_Exercise objective_
Using the material below, count the lines that contain the word "document" and report the number only.
[Source data — start]
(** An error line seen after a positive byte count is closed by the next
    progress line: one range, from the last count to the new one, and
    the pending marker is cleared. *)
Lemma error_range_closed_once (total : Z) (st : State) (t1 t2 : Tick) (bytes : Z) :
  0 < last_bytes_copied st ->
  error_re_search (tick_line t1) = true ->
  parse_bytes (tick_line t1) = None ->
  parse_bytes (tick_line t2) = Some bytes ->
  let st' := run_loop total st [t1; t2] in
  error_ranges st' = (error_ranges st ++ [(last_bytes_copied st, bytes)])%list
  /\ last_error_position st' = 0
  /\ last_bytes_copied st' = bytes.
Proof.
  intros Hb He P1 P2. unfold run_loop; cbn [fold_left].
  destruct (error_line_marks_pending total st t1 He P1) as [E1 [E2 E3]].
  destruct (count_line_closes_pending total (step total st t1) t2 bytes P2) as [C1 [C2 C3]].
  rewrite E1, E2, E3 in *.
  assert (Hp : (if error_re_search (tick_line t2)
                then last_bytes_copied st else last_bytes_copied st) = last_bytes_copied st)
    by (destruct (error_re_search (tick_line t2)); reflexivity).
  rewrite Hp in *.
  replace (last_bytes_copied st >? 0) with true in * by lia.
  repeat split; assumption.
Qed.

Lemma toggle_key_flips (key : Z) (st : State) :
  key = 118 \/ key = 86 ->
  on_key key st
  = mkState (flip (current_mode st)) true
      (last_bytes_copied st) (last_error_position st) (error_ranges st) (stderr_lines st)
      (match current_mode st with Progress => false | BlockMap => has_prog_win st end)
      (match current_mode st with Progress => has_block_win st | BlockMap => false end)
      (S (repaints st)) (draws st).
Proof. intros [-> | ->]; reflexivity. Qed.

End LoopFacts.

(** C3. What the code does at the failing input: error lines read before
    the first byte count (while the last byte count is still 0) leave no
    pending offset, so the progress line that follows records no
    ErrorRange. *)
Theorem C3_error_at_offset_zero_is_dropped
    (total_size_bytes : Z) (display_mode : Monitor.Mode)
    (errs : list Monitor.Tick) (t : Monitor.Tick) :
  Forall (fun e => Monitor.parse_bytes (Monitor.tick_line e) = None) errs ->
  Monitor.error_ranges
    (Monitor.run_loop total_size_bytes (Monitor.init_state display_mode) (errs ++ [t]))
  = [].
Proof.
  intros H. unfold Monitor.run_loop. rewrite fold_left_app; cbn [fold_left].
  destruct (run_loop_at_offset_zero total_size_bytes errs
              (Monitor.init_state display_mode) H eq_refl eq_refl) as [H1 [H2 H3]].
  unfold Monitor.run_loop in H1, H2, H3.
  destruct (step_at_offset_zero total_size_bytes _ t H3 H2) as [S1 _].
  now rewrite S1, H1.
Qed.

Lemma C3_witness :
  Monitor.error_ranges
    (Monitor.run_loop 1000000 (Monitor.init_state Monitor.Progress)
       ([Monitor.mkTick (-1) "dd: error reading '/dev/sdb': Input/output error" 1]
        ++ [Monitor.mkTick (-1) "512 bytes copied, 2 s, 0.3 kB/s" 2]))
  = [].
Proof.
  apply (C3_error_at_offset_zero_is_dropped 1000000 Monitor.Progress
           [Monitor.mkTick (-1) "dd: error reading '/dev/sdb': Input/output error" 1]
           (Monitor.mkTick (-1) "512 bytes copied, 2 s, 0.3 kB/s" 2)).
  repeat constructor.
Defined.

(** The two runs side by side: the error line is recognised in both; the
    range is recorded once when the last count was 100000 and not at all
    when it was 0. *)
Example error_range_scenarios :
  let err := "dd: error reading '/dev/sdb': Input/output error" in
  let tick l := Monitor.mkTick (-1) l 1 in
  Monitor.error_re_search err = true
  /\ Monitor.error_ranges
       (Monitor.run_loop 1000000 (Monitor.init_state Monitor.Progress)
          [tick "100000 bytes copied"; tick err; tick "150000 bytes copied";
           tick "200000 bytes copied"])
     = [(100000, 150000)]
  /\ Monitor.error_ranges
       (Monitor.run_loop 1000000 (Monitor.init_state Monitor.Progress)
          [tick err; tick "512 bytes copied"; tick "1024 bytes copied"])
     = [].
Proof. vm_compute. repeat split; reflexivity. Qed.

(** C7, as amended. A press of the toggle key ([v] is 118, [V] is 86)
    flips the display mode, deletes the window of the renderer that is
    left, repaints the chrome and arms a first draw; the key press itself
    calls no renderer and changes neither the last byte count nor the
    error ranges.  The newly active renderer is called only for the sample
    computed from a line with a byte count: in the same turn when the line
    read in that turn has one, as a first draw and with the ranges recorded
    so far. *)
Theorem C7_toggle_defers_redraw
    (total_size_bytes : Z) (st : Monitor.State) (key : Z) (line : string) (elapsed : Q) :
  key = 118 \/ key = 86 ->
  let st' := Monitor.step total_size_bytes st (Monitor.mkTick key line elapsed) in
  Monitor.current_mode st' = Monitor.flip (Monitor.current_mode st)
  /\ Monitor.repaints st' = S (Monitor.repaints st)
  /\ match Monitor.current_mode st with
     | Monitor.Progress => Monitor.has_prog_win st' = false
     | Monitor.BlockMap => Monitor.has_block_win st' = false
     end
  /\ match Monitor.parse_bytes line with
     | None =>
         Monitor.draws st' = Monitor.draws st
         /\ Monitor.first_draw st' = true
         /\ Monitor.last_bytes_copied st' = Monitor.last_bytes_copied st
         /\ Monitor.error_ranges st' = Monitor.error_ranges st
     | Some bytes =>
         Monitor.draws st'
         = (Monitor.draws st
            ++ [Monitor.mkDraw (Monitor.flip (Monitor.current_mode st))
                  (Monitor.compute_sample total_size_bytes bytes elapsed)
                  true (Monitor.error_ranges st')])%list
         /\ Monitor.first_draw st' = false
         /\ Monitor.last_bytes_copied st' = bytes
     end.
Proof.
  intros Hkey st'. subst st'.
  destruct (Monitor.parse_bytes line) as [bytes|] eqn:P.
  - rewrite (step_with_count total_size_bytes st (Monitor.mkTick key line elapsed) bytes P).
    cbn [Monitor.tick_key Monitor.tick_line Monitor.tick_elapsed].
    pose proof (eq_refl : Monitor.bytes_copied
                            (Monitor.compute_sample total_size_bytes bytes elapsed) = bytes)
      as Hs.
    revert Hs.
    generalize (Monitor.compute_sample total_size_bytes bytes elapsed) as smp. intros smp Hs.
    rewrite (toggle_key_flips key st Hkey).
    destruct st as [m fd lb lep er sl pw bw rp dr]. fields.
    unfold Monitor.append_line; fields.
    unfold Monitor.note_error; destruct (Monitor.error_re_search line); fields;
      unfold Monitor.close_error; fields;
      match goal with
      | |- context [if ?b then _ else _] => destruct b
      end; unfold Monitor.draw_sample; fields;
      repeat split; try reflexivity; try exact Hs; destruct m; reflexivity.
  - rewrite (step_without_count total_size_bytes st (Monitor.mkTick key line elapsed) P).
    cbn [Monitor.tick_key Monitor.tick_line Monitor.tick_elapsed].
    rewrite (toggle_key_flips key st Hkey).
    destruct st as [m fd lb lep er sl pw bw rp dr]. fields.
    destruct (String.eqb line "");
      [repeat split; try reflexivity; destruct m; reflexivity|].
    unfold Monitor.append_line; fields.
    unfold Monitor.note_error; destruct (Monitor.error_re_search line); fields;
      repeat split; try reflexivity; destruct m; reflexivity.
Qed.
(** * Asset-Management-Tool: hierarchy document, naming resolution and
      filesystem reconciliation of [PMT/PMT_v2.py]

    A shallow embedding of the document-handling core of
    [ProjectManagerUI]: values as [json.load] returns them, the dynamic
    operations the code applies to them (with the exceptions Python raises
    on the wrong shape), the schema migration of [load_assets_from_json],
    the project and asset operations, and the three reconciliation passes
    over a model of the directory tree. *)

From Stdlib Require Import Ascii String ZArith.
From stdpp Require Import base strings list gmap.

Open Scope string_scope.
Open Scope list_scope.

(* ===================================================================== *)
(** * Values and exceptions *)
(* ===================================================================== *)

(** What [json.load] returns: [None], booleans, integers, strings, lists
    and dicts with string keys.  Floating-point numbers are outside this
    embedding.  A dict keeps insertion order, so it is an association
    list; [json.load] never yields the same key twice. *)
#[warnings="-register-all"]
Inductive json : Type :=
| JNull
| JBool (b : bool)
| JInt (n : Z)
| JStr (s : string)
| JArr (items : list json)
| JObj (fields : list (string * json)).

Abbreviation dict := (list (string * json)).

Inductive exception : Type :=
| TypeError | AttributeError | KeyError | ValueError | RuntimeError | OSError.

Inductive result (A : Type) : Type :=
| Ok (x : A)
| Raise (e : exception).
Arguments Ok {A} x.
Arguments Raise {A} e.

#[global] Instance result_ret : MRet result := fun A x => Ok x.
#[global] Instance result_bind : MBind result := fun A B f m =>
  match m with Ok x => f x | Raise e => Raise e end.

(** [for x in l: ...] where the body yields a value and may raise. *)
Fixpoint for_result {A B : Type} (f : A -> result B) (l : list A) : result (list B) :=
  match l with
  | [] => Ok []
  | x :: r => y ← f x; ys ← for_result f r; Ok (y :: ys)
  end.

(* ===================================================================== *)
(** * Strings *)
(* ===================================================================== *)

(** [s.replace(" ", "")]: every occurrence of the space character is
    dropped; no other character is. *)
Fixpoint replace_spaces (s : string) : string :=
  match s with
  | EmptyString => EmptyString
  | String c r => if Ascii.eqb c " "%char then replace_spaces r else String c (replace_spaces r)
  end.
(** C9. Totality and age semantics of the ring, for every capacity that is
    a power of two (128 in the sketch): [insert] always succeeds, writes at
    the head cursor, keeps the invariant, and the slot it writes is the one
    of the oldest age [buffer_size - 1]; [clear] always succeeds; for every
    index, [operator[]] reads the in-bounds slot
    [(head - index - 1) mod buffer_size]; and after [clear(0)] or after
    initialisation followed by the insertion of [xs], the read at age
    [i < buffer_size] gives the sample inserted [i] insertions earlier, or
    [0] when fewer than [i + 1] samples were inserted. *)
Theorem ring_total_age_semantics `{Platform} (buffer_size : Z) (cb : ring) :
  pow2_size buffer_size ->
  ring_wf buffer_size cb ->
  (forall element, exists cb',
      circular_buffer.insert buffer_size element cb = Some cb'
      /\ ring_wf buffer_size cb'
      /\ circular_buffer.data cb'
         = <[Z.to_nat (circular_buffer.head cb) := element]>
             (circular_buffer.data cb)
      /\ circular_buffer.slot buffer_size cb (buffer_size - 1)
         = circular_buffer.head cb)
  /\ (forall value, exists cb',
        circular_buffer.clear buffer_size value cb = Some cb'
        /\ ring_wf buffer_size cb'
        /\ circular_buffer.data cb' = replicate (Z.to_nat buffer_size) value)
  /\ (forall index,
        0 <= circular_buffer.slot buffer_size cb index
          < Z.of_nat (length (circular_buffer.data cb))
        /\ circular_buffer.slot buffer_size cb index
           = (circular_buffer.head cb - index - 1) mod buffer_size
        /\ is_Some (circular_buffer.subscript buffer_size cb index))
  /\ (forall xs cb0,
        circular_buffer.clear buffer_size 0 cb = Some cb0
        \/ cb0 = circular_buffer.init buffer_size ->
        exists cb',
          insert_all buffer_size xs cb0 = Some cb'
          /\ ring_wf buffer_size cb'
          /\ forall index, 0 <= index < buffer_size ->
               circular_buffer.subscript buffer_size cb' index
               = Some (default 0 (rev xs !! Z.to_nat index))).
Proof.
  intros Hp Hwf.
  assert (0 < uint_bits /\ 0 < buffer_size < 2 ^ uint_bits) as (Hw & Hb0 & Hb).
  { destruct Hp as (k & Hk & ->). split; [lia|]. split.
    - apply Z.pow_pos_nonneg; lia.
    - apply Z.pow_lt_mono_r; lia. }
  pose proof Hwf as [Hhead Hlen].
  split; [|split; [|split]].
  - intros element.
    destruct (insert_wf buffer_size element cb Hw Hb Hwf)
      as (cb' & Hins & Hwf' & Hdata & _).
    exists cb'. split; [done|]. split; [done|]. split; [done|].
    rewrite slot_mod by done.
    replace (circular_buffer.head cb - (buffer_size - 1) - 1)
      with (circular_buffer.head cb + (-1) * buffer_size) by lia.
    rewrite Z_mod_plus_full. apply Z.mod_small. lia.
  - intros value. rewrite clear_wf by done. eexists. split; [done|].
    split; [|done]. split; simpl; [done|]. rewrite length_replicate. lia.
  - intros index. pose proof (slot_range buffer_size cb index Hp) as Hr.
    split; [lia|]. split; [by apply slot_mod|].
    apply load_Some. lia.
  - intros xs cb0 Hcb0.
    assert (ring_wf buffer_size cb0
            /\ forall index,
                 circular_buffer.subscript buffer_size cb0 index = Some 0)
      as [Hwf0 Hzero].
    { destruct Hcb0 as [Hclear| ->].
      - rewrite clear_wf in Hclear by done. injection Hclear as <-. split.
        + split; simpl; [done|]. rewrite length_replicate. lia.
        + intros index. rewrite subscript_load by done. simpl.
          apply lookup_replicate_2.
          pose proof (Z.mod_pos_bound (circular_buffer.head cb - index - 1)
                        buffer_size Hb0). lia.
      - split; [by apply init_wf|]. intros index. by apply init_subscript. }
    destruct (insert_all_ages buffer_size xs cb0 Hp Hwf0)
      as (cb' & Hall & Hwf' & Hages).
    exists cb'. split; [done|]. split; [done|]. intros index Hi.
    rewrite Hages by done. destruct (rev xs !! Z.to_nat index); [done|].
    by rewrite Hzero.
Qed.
[Source data — finish]
_Exercise solution_
2